**Task description**
Below are the records; give again exactly the line with "apply wp_ret, progress_refl|].", the line with "destruct (truthy (dev_lost", and each line that lies between them, and nothing besides.

++++++++++++++++++++

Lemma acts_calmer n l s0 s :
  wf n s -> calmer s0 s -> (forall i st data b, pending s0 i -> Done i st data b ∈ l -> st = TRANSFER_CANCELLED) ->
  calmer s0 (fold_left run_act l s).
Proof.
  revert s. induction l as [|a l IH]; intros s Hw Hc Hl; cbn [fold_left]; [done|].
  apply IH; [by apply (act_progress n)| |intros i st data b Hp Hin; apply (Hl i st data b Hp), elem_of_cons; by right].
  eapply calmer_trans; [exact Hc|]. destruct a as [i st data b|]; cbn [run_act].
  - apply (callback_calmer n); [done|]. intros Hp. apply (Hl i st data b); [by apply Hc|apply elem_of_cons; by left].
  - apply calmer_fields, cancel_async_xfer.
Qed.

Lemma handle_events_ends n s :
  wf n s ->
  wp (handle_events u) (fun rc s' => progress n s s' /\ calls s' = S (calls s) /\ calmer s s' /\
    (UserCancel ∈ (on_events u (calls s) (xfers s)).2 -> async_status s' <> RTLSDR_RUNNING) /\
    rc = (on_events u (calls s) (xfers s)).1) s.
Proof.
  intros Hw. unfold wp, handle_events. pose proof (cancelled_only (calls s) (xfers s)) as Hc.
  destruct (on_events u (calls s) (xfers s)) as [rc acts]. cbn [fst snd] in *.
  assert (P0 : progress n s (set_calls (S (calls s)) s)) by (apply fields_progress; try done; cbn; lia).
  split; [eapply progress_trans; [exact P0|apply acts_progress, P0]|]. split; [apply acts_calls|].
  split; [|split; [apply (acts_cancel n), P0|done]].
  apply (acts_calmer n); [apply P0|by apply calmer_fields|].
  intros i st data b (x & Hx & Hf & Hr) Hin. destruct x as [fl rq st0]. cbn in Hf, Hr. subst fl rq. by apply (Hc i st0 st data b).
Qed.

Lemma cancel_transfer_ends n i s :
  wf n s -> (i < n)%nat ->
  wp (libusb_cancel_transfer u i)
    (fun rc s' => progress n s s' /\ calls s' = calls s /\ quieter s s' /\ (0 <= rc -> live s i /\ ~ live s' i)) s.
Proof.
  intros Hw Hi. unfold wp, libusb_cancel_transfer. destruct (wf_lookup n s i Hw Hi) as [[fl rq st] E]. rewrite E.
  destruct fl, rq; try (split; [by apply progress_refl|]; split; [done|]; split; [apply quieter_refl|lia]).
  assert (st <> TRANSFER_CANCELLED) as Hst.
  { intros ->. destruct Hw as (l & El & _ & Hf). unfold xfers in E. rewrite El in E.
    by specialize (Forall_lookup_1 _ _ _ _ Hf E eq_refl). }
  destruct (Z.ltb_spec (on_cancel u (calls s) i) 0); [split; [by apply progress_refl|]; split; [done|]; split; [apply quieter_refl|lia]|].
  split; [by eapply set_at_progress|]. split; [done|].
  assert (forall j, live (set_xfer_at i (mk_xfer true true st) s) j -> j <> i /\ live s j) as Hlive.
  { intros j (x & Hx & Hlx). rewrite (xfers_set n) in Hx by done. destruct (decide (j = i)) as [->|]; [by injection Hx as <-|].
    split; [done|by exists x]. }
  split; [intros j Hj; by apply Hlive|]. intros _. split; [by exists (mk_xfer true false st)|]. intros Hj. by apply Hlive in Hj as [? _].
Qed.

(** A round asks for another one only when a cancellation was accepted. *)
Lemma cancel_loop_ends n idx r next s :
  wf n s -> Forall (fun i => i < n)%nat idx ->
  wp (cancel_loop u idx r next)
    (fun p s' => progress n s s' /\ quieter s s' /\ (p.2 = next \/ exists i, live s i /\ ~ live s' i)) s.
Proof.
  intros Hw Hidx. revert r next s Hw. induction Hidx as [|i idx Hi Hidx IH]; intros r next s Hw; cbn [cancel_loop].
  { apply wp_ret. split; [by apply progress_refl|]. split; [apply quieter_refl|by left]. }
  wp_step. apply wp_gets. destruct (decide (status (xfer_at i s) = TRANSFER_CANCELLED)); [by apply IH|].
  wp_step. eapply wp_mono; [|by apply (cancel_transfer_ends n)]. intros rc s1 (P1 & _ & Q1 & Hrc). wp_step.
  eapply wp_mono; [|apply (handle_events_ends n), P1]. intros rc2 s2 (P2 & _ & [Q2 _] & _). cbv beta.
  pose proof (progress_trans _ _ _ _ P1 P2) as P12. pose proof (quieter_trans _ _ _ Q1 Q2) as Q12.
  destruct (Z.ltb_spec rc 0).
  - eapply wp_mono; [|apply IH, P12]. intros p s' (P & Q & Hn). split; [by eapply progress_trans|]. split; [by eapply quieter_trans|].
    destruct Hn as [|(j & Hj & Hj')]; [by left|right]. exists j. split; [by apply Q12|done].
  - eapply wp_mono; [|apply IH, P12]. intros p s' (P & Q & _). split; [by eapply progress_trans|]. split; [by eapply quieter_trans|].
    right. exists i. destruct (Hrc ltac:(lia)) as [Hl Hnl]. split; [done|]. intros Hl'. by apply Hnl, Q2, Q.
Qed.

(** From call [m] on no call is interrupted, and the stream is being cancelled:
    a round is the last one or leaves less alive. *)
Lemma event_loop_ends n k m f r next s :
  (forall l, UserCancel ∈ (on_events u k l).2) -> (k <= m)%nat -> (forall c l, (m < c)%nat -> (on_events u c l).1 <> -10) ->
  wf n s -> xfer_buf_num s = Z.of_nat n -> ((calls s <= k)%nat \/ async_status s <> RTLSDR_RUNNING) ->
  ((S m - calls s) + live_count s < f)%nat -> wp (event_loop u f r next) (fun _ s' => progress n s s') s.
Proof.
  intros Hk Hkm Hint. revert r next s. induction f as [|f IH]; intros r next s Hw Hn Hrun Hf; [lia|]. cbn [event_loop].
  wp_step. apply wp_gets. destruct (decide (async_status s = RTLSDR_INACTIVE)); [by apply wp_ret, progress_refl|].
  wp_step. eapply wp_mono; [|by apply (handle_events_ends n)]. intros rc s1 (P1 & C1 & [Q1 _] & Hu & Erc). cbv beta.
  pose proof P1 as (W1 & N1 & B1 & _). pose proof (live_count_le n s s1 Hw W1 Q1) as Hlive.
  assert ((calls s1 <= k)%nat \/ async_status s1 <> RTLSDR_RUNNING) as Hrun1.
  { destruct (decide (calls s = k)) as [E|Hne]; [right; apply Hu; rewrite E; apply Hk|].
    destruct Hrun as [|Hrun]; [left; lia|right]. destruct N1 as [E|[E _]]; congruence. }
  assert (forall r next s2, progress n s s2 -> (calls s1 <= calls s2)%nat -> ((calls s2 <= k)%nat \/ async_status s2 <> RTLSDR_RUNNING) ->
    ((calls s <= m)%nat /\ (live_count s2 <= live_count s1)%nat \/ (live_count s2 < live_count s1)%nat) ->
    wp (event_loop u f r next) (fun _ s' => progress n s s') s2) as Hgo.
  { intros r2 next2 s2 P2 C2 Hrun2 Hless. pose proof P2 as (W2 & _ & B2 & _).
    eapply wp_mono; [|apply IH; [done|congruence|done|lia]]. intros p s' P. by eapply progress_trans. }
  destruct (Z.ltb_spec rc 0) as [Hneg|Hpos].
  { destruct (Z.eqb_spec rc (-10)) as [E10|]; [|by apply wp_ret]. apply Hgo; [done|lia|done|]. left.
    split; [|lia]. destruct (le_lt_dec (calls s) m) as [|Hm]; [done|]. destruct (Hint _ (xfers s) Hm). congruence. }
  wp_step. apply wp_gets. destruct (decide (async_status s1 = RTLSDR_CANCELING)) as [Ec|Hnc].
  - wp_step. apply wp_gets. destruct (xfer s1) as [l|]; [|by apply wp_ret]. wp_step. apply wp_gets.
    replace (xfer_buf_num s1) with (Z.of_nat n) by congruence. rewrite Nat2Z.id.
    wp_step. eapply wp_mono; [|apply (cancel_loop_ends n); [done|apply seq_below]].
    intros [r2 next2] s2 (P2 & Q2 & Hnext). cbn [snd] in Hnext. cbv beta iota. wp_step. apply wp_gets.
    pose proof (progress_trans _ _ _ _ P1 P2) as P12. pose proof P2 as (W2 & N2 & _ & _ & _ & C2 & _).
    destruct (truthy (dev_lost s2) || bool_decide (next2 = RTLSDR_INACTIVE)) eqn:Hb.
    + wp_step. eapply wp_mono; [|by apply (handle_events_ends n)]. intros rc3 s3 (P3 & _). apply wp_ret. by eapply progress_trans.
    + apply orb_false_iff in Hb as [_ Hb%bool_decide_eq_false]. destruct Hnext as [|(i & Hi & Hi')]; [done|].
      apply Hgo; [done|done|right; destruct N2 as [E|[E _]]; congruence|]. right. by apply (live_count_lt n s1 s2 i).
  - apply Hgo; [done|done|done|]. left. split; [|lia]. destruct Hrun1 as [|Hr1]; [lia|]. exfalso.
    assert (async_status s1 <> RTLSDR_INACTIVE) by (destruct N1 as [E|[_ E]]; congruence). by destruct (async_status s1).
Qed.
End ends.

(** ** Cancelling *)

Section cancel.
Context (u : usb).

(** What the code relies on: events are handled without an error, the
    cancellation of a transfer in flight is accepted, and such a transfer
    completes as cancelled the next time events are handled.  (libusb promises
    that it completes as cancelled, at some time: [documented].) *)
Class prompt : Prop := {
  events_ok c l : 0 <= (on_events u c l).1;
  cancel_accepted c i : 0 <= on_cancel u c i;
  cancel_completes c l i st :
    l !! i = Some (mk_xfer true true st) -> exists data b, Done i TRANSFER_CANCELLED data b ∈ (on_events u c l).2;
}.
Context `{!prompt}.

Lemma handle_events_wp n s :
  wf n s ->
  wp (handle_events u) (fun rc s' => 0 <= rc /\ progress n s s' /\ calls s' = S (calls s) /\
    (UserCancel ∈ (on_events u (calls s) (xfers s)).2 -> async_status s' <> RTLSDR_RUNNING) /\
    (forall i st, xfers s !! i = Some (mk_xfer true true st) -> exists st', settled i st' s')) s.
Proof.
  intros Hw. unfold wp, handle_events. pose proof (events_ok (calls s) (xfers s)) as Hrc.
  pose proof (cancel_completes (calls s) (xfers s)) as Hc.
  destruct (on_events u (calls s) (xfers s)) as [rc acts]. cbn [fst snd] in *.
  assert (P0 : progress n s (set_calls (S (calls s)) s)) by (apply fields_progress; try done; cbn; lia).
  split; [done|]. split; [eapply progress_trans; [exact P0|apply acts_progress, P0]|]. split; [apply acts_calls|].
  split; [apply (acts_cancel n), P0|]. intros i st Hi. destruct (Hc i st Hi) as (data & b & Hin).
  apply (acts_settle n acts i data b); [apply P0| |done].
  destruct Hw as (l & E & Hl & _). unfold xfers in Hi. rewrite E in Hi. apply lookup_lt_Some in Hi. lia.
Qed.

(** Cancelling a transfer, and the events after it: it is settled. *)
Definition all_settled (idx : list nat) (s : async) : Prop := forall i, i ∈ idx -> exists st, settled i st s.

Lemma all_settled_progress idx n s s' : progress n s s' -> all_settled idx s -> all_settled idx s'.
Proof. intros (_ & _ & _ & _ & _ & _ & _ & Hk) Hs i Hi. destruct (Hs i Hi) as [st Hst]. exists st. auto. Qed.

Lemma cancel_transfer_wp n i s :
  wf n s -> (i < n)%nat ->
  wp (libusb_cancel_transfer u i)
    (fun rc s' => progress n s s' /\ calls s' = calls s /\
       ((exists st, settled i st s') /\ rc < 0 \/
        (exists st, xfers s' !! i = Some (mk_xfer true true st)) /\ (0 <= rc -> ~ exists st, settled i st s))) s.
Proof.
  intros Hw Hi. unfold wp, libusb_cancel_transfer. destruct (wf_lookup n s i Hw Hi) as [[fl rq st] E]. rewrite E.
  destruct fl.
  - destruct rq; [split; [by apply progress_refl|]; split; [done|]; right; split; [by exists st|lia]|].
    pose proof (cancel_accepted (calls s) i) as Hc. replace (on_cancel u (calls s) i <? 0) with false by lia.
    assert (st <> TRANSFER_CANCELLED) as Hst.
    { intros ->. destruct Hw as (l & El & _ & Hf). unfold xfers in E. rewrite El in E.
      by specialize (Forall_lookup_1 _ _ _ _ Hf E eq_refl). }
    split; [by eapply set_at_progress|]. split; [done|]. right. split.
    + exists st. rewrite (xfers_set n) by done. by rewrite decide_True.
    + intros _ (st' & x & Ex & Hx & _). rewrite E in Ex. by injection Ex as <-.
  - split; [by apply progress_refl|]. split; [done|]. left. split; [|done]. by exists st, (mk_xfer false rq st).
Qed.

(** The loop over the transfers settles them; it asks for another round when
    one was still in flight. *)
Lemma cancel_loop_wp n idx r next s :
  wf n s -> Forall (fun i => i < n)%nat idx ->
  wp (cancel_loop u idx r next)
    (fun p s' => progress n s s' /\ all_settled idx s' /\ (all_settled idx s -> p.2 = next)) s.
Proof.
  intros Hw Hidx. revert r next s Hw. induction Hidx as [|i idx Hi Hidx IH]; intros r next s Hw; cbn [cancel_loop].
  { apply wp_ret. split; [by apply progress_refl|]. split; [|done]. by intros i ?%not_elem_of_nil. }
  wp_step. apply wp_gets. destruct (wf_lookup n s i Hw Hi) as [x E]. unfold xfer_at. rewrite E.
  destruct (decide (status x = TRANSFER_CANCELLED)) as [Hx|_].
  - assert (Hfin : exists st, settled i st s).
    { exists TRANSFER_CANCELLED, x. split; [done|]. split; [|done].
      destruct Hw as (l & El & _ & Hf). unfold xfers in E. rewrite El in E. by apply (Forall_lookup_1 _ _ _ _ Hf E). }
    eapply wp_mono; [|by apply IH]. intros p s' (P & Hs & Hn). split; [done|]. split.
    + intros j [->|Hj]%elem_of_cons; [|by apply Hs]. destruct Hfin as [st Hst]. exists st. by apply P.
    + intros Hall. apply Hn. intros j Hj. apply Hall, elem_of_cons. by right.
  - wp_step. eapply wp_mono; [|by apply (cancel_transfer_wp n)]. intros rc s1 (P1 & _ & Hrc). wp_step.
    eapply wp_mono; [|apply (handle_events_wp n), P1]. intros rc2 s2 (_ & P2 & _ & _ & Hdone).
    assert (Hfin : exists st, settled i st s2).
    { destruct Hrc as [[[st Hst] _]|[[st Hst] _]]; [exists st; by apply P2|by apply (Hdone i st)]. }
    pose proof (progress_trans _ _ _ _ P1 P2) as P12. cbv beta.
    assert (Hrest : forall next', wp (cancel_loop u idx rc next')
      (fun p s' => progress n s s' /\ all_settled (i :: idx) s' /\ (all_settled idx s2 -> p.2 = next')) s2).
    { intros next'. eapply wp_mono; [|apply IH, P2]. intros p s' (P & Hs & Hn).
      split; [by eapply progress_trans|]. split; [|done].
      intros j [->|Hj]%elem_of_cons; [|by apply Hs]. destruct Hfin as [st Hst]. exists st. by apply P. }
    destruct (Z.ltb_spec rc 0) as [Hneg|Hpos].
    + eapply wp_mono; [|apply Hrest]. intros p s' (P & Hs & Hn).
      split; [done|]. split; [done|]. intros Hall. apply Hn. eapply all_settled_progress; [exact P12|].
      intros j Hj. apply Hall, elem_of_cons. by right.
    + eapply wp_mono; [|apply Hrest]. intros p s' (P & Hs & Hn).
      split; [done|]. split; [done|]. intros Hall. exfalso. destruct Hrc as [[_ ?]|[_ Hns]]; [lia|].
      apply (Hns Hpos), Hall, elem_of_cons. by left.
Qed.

++++++++++++++++++++

**Task response**
  wp_step. apply wp_gets. destruct (decide (async_status s = RTLSDR_INACTIVE)); [by apply wp_ret, progress_refl|].
  wp_step. eapply wp_mono; [|by apply (handle_events_ends n)]. intros rc s1 (P1 & C1 & [Q1 _] & Hu & Erc). cbv beta.
  pose proof P1 as (W1 & N1 & B1 & _). pose proof (live_count_le n s s1 Hw W1 Q1) as Hlive.
  assert ((calls s1 <= k)%nat \/ async_status s1 <> RTLSDR_RUNNING) as Hrun1.
  { destruct (decide (calls s = k)) as [E|Hne]; [right; apply Hu; rewrite E; apply Hk|].
    destruct Hrun as [|Hrun]; [left; lia|right]. destruct N1 as [E|[E _]]; congruence. }
  assert (forall r next s2, progress n s s2 -> (calls s1 <= calls s2)%nat -> ((calls s2 <= k)%nat \/ async_status s2 <> RTLSDR_RUNNING) ->
    ((calls s <= m)%nat /\ (live_count s2 <= live_count s1)%nat \/ (live_count s2 < live_count s1)%nat) ->
    wp (event_loop u f r next) (fun _ s' => progress n s s') s2) as Hgo.
  { intros r2 next2 s2 P2 C2 Hrun2 Hless. pose proof P2 as (W2 & _ & B2 & _).
    eapply wp_mono; [|apply IH; [done|congruence|done|lia]]. intros p s' P. by eapply progress_trans. }
  destruct (Z.ltb_spec rc 0) as [Hneg|Hpos].
  { destruct (Z.eqb_spec rc (-10)) as [E10|]; [|by apply wp_ret]. apply Hgo; [done|lia|done|]. left.
    split; [|lia]. destruct (le_lt_dec (calls s) m) as [|Hm]; [done|]. destruct (Hint _ (xfers s) Hm). congruence. }
  wp_step. apply wp_gets. destruct (decide (async_status s1 = RTLSDR_CANCELING)) as [Ec|Hnc].
  - wp_step. apply wp_gets. destruct (xfer s1) as [l|]; [|by apply wp_ret]. wp_step. apply wp_gets.
    replace (xfer_buf_num s1) with (Z.of_nat n) by congruence. rewrite Nat2Z.id.
    wp_step. eapply wp_mono; [|apply (cancel_loop_ends n); [done|apply seq_below]].
    intros [r2 next2] s2 (P2 & Q2 & Hnext). cbn [snd] in Hnext. cbv beta iota. wp_step. apply wp_gets.
    pose proof (progress_trans _ _ _ _ P1 P2) as P12. pose proof P2 as (W2 & N2 & _ & _ & _ & C2 & _).
    destruct (truthy (dev_lost s2) || bool_decide (next2 = RTLSDR_INACTIVE)) eqn:Hb.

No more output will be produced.